> _Material provided_
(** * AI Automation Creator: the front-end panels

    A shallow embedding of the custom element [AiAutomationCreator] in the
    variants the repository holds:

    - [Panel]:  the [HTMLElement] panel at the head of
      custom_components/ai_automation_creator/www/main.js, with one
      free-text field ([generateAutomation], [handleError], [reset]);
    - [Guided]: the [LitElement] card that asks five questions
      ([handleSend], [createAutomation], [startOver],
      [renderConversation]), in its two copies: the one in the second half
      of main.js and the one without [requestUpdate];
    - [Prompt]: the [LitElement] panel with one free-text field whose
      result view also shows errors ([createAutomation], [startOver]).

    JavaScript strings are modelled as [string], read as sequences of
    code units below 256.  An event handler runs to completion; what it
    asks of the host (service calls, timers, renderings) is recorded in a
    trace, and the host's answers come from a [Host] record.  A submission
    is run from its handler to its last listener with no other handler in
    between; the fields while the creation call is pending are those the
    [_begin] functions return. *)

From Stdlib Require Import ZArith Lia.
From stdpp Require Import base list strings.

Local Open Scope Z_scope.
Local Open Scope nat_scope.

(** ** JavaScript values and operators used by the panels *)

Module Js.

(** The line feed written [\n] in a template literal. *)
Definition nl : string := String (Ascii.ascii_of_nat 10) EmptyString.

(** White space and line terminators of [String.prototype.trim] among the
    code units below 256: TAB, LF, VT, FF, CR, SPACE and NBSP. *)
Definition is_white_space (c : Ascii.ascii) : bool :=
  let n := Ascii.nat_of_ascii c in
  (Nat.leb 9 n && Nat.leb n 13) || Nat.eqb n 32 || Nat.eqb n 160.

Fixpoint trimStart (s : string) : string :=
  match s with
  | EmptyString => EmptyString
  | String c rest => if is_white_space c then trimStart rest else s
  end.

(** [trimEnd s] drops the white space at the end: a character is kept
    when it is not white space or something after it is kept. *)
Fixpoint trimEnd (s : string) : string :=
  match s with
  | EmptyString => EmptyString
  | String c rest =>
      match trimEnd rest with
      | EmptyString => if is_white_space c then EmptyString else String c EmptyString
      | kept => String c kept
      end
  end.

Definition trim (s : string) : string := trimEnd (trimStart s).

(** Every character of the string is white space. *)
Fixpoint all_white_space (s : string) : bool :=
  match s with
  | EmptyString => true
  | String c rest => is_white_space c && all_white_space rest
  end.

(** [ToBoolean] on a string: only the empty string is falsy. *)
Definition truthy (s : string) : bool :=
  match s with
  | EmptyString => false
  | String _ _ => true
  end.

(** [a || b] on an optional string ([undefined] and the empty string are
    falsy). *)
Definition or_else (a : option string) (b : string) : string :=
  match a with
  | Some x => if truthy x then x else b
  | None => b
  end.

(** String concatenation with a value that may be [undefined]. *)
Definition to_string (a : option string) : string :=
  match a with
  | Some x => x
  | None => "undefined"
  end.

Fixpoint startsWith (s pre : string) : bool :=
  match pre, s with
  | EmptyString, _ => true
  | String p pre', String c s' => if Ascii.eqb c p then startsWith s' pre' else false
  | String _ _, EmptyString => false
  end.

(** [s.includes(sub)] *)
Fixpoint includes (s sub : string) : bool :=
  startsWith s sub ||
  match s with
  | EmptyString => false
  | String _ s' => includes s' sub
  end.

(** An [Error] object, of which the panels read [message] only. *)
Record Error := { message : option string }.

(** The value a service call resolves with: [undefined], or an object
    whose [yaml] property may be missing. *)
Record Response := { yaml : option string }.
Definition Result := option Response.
---
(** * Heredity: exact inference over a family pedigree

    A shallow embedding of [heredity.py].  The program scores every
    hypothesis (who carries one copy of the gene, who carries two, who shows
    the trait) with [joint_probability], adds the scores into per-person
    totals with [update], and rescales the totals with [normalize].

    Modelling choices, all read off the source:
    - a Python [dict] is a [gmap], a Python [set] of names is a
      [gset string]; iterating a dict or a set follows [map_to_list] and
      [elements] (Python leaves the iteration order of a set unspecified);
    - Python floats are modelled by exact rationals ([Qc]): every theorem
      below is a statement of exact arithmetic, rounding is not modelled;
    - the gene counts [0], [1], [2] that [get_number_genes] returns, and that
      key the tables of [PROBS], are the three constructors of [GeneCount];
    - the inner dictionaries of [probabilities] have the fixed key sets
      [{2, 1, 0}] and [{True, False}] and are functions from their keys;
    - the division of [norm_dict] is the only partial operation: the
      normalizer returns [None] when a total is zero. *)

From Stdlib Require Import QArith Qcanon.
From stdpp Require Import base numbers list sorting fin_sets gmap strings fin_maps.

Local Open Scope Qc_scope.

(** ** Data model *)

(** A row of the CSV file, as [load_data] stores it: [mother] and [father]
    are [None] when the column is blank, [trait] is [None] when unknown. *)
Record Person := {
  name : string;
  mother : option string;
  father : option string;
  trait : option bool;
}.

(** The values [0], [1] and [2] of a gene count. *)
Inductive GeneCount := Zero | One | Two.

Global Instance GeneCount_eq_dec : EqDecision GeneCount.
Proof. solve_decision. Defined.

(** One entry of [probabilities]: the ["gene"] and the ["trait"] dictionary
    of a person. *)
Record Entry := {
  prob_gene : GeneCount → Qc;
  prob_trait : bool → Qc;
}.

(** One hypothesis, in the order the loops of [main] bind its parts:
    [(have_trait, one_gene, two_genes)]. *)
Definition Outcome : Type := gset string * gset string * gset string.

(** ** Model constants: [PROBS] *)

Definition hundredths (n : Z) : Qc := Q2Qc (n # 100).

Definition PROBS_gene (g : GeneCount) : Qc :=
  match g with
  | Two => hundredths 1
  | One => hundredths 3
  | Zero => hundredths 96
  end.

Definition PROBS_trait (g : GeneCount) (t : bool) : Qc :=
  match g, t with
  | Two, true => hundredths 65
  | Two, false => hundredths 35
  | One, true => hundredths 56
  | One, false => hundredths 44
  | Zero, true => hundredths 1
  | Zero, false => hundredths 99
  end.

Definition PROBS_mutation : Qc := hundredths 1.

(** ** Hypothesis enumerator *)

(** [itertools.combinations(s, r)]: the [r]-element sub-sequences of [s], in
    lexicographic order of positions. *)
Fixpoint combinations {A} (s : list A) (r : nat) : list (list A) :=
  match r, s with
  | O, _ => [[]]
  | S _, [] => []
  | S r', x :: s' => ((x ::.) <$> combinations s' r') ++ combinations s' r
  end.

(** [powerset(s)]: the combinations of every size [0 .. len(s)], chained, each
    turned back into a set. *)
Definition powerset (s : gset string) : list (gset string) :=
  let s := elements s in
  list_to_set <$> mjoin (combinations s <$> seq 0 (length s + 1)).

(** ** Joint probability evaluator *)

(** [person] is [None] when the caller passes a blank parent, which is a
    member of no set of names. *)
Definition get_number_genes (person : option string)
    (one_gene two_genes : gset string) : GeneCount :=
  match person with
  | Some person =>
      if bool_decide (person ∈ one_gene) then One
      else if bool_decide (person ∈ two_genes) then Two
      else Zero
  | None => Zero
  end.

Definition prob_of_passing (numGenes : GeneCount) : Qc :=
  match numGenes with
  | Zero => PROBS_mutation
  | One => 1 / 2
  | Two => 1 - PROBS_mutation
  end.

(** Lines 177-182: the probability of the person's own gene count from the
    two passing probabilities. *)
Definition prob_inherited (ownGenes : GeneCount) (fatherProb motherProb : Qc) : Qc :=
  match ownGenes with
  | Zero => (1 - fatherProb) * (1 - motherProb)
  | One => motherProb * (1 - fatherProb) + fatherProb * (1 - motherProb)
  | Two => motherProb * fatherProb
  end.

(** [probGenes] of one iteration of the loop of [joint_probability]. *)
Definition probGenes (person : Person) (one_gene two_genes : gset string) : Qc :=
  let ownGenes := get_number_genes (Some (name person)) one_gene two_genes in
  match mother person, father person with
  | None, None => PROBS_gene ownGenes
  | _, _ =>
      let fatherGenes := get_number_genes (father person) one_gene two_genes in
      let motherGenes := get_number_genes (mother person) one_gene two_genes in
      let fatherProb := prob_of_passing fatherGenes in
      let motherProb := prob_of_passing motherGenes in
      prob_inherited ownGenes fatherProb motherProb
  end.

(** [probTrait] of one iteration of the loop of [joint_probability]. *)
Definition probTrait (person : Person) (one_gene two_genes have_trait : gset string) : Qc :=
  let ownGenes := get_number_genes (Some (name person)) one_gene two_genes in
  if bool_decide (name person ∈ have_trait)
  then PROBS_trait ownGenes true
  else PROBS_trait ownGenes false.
* * *
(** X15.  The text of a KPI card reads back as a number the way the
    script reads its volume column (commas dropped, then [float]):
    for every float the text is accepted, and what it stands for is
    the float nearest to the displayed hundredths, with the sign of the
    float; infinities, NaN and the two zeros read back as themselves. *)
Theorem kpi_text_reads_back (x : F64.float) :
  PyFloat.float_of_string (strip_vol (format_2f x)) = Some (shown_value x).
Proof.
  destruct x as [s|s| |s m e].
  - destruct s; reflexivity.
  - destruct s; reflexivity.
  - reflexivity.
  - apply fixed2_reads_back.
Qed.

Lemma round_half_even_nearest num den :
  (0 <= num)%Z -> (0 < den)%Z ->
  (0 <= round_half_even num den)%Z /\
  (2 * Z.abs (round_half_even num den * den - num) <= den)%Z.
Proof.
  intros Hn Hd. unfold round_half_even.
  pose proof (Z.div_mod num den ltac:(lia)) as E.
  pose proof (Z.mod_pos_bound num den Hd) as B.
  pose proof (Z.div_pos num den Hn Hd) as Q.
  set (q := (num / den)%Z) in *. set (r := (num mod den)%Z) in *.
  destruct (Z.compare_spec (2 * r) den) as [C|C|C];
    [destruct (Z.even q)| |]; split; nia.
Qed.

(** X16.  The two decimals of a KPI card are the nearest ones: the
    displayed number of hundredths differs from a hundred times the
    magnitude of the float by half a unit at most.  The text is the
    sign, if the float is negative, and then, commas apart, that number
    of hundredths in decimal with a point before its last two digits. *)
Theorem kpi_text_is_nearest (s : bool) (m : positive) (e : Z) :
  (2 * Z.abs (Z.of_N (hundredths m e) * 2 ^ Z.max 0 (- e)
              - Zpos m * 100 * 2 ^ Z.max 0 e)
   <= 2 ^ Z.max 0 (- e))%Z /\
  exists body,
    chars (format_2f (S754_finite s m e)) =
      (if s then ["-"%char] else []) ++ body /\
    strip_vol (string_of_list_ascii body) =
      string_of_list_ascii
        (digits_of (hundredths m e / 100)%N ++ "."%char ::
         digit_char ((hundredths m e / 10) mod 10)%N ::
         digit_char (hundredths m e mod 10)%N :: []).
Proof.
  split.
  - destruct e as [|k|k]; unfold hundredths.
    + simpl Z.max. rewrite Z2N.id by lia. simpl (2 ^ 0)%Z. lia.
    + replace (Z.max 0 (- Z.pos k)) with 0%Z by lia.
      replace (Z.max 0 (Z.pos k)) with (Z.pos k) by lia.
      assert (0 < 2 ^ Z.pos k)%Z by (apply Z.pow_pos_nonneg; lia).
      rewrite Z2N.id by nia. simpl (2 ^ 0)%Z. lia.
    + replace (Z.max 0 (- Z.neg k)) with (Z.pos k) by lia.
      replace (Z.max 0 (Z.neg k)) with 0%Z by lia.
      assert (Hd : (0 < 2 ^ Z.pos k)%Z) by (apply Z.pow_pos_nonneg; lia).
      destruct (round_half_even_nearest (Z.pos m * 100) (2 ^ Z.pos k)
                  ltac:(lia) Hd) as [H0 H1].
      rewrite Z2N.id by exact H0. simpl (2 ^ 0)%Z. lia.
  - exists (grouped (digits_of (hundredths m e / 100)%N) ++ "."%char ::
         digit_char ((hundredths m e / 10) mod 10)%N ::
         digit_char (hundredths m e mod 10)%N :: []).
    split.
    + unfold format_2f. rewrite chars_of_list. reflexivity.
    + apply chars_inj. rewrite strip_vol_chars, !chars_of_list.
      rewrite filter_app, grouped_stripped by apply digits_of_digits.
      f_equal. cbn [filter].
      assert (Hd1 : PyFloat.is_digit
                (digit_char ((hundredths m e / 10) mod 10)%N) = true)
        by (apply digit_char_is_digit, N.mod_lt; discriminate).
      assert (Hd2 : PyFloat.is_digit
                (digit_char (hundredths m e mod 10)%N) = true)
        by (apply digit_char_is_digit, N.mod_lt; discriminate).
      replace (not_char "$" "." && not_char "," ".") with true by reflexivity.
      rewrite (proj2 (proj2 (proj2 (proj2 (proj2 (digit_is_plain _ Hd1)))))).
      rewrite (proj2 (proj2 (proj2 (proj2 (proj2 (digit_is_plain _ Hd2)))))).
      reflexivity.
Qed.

> _Your assignment_
Could you write out, exactly as they stand, only the lines above that begin at the line with "(** * AI Automation" and stop after the line with "trace, and the"?

> _Written reply_
(** * AI Automation Creator: the front-end panels

    A shallow embedding of the custom element [AiAutomationCreator] in the
    variants the repository holds:

    - [Panel]:  the [HTMLElement] panel at the head of
      custom_components/ai_automation_creator/www/main.js, with one
      free-text field ([generateAutomation], [handleError], [reset]);
    - [Guided]: the [LitElement] card that asks five questions
      ([handleSend], [createAutomation], [startOver],
      [renderConversation]), in its two copies: the one in the second half
      of main.js and the one without [requestUpdate];
    - [Prompt]: the [LitElement] panel with one free-text field whose
      result view also shows errors ([createAutomation], [startOver]).

    JavaScript strings are modelled as [string], read as sequences of
    code units below 256.  An event handler runs to completion; what it
    asks of the host (service calls, timers, renderings) is recorded in a
    trace, and the host's answers come from a [Host] record.  A submission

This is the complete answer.